Saved data entries:
== Segment start ==
(* ===== verification/Witnesses.v ===== *)
(** * Concrete runs

    Every property with hypotheses is applied here to a concrete firmware
    state: the configuration of prj.conf, the checksum of [Crc], and the kernel
    services of [Zephyr]. *)

From S2P Require Import Prelude Config Protocols Hdlc HdlcRx Crc RxQueue Kernel Zephyr Messages.
From S2P Require Import Interfaces NodeCache State ApMap NodeLink NodeLife Ap LocalNode Routes Svc.
From S2P Require Import SvcFacts NodeTx Bridge NodeRx Discovery Main MainFacts NodeSet Receive.

#[local] Existing Instance prj_conf.
#[local] Existing Instance reflected_crc16.

(** ** States *)

Definition w_driver : hdlc_driver := hdlc_init (HdlcDriver 0 false 0 0 0 (replicate 256 0)).

(** No message is allocated. *)
Definition w_messages : messages := @Messages simple_heap (∅ : gset Z) ∅ 1 [].

(** The firmware after boot; [conn] is the bridge's table. *)
Definition w_boot (map : list node_ap_item) (ready : bool) : fw :=
  Fw _ _ _ w_driver [] w_messages (Interfaces _ (slab_with 10 ∅) ∅ 3)
    (Controls _ (slab_with 32 ∅) ∅) (NodeCache (replicate 32 (NodeItem 0 0 [] NullIntf 0)) 0) map ready 0
    (SimpleNet ∅ ∅ 5 ∅ ∅) (-1) false.

Definition w_empty_map : list node_ap_item := replicate 32 empty_item.

(** The SVC on AP cport 0, the local node on 1, node 3's cport 5 on 2. *)
Definition w_map : list node_ap_item :=
  NodeApItem SvcIntf 0 0 :: NodeApItem LocalIntf 0 2 :: NodeApItem (SlabIntf 1) 5 3
  :: replicate 29 empty_item.

Definition w_addr : list Z := [0x20; 0x01; 0x0d; 0xb8; 0; 0; 0; 0; 0; 0; 0; 0; 0; 0; 0; 1].
Definition w_item : node_item := NodeItem 7 3 w_addr (SlabIntf 1) 0.
Definition w_intf : gb_interface := GbInterface 3 node_inf_write_cb node_create_cb node_destroy_cb 1.

(** One connected node; [incoming] is what its socket will deliver. *)
Definition w_node (incoming : list Z) : fw :=
  Fw _ _ _ w_driver [] w_messages (Interfaces _ (slab_with 10 {[1]}) {[1 := w_intf]} 4)
    (Controls _ (slab_with 32 {[1]}) {[1 := 7]}) (NodeCache (w_item :: replicate 31 (NodeItem 0 0 [] NullIntf 0)) 1)
    w_map true 0 (SimpleNet ∅ {[7 := incoming]} 8 ∅ ∅) (-1) true.

(** ** They are well formed *)

Lemma w_driver_sim : sim w_driver (at_boundary 0).
Proof. by apply sim_init. Qed.

Lemma w_messages_wf : messages_wf w_messages.
Proof. split; [apply dom_empty_L|done|apply map_Forall_empty|done]. Qed.

Lemma w_boot_link ready : link_wf (w_boot w_empty_map ready).
Proof. split; [done|apply w_messages_wf]. Qed.

Lemma w_boot_map_link ready : link_wf (w_boot w_map ready).
Proof. split; [done|apply w_messages_wf]. Qed.

Lemma w_boot_nodes map ready : nodes_wf (w_boot map ready).
Proof.
  split.
  - split; [done|done|constructor].
  - split; [apply dom_empty_L|apply map_Forall_empty|done].
  - split; [apply dom_empty_L|done|done].
  - by intros it ?%elem_of_nil.
  - by intros it1 it2 p1 p2 i1 i2 ?%elem_of_nil.
  - intros p i Hl. cbn in Hl. by apply lookup_empty_Some in Hl.
  - done.
Qed.

Lemma w_node_link incoming : link_wf (w_node incoming).
Proof. split; [done|apply w_messages_wf]. Qed.

Lemma w_node_entry incoming : entry_ok (w_node incoming) w_item 1 w_intf.
Proof. by split_and!. Qed.

Lemma w_node_entries incoming : entries (fw_nodes (w_node incoming)) = [w_item].
Proof. done. Qed.

Lemma w_node_only incoming it : it ∈ entries (fw_nodes (w_node incoming)) → it = w_item.
Proof. by rewrite w_node_entries, list_elem_of_singleton. Qed.

Lemma w_node_nodes incoming : nodes_wf (w_node incoming).
Proof.
  split.
  - split; [done|done|]. rewrite w_node_entries. apply NoDup_singleton.
  - split; [by cbn; rewrite dom_singleton_L| |done]. by apply map_Forall_singleton.
  - split; [by cbn; rewrite dom_singleton_L|done|done].
  - intros it ->%w_node_only. eexists _, _. apply w_node_entry.
  - by intros it1 it2 p1 p2 i1 i2 ->%w_node_only ->%w_node_only.
  - intros p i Hl. cbn in Hl. apply lookup_singleton_Some in Hl as [<- <-]. split; [done|by exists 7].
  - done.
Qed.

Lemma w_node_unique incoming it :
  it ∈ entries (fw_nodes (w_node incoming)) → ni_sock it = ni_sock w_item → it = w_item.
Proof. intros Hit _. by apply w_node_only in Hit. Qed.

(** A ping, a message with a two-byte payload. *)
Definition w_header (size type : Z) : gb_operation_msg_hdr :=
  {| hdr_size := size; hdr_operation_id := 0x1234; hdr_type := type; hdr_result := 0;
     hdr_pad0 := 0; hdr_pad1 := 0 |}.
Definition w_ping : gb_message := GbMessage (w_header 8 GB_SVC_TYPE_PING) [].
Definition w_message : gb_message := GbMessage (w_header 10 0x02) [0x7e; 0x42].

Definition w_manifest_size : gb_message :=
  GbMessage (w_header 8 GB_CONTROL_TYPE_GET_MANIFEST_SIZE) [].

(** A frame for the debug address between two stray bytes. *)
Definition w_noise : list Z := [0x55; HDLC_FRAME] ++ frame_bytes ADDRESS_DBG 3 [0x42] ++ [0x55].

Ltac solve_sendable := split; [by repeat constructor|by repeat constructor|done].

Lemma w_ping_sendable : sendable w_ping.
Proof. solve_sendable. Qed.

Lemma w_message_sendable : sendable w_message.
Proof. solve_sendable. Qed.

Lemma w_heap_room n h : 0 <= n <= 4096 → k_heap_alloc (KHeap := simple_heap) h n ≠ None.
Proof. intros Hn. cbn. unfold heap_alloc. by destruct (Z.leb_spec n 4096); [|lia]. Qed.

(** A fact about closed terms. *)
Ltac computed := vm_compute; first [exact I|reflexivity|discriminate].

(** An equation of closed terms, by the virtual machine's conversion. *)
Ltac by_conversion :=
  match goal with |- ?x = ?y => exact (eq_refl y <: x = y) end.

(** ** The AP's requests *)

Lemma svc_request_answered_on_uart_witness :
  ∃ r s', receive_bytes (uart_message 0 w_ping) (w_boot w_map true)
          = Done (length (uart_message 0 w_ping) : Z) s' ∧
    message_is [] (GB_RESPONSE GB_SVC_TYPE_PING) 0x1234 GB_SVC_OP_SUCCESS r ∧
    fw_uart s' = uart_message 0 r.
Proof.
  destruct (svc_request_answered_on_uart 0 0 w_ping [] 0 0 (w_boot w_map true))
    as (r & s' & Hrun & Hmsg & Huart & _);
    [apply w_driver_sim|apply w_boot_map_link|apply w_ping_sendable|done..| | |].
  - computed.
  - computed.
  - exists r, s'. split_and!; assumption.
Defined.

Lemma local_node_frame_answered_witness :
  ∃ s', answers_frame 1 w_manifest_size [] 1 (le_bytes 2 (length manifest)) (w_boot w_map true) s'.
Proof.
  apply (local_node_frame_answered 1 w_manifest_size [] (le_bytes 2 (length manifest)) 2 1);
    [apply w_boot_map_link|solve_sendable|done..| |]; computed.
Defined.

Lemma w_noise_frames : snd (deframe (at_boundary 0) w_noise) = [(ADDRESS_DBG, [0x42])].
Proof. computed. Qed.

Lemma receive_bytes_frames_witness :
  ∃ d', receive_bytes w_noise (w_boot w_empty_map true)
        = (outcome L_hdlc frame_effect [(ADDRESS_DBG, [0x42])] d' ≫= λ _, mret 10)
            (w_boot w_empty_map true)
      ∧ sim d' (fst (deframe (at_boundary 0) w_noise)).
Proof.
  destruct (receive_bytes_frames w_noise (at_boundary 0) (w_boot w_empty_map true)) as (d' & Hrun & Hs).
  - apply w_driver_sim.
  - rewrite w_noise_frames. by constructor.
  - rewrite w_noise_frames in Hrun. exists d'. split; [exact Hrun|exact Hs].
Defined.

Lemma control_start_announces_version_witness :
  ∃ r s', control_process_frame [CONTROL_SVC_START] 1 (w_boot w_empty_map false) = Done 0 s' ∧
    svc_is_read_flag s' = true ∧ fw_uart s' = ap_frame 0 r ∧
    message_is [0; 1] GB_SVC_TYPE_PROTOCOL_VERSION 1 0 r.
Proof.
  destruct (control_start_announces_version [] (w_boot w_empty_map false))
    as (r & s' & Hrun & Hready & _ & _ & Hmsg & Huart);
    [apply w_boot_link|apply w_boot_nodes|done|computed|done|].
  exists r, s'. split_and!; assumption.
Defined.

(** ** Nodes *)

Lemma w_room_beside (s : fw) : room_beside_message s.
Proof. intros m q b _ _. by apply w_heap_room. Qed.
== Segment end ==
Task brief: Look above for the line holding "Lemma w_message_sendable : sendable" and the line holding "w_ping) : Z) s' ∧", then output exactly those two lines and every line between them, nothing more.

Exercise answer:
Lemma w_message_sendable : sendable w_message.
Proof. solve_sendable. Qed.

Lemma w_heap_room n h : 0 <= n <= 4096 → k_heap_alloc (KHeap := simple_heap) h n ≠ None.
Proof. intros Hn. cbn. unfold heap_alloc. by destruct (Z.leb_spec n 4096); [|lia]. Qed.

(** A fact about closed terms. *)
Ltac computed := vm_compute; first [exact I|reflexivity|discriminate].

(** An equation of closed terms, by the virtual machine's conversion. *)
Ltac by_conversion :=
  match goal with |- ?x = ?y => exact (eq_refl y <: x = y) end.

(** ** The AP's requests *)

Lemma svc_request_answered_on_uart_witness :
  ∃ r s', receive_bytes (uart_message 0 w_ping) (w_boot w_map true)
          = Done (length (uart_message 0 w_ping) : Z) s' ∧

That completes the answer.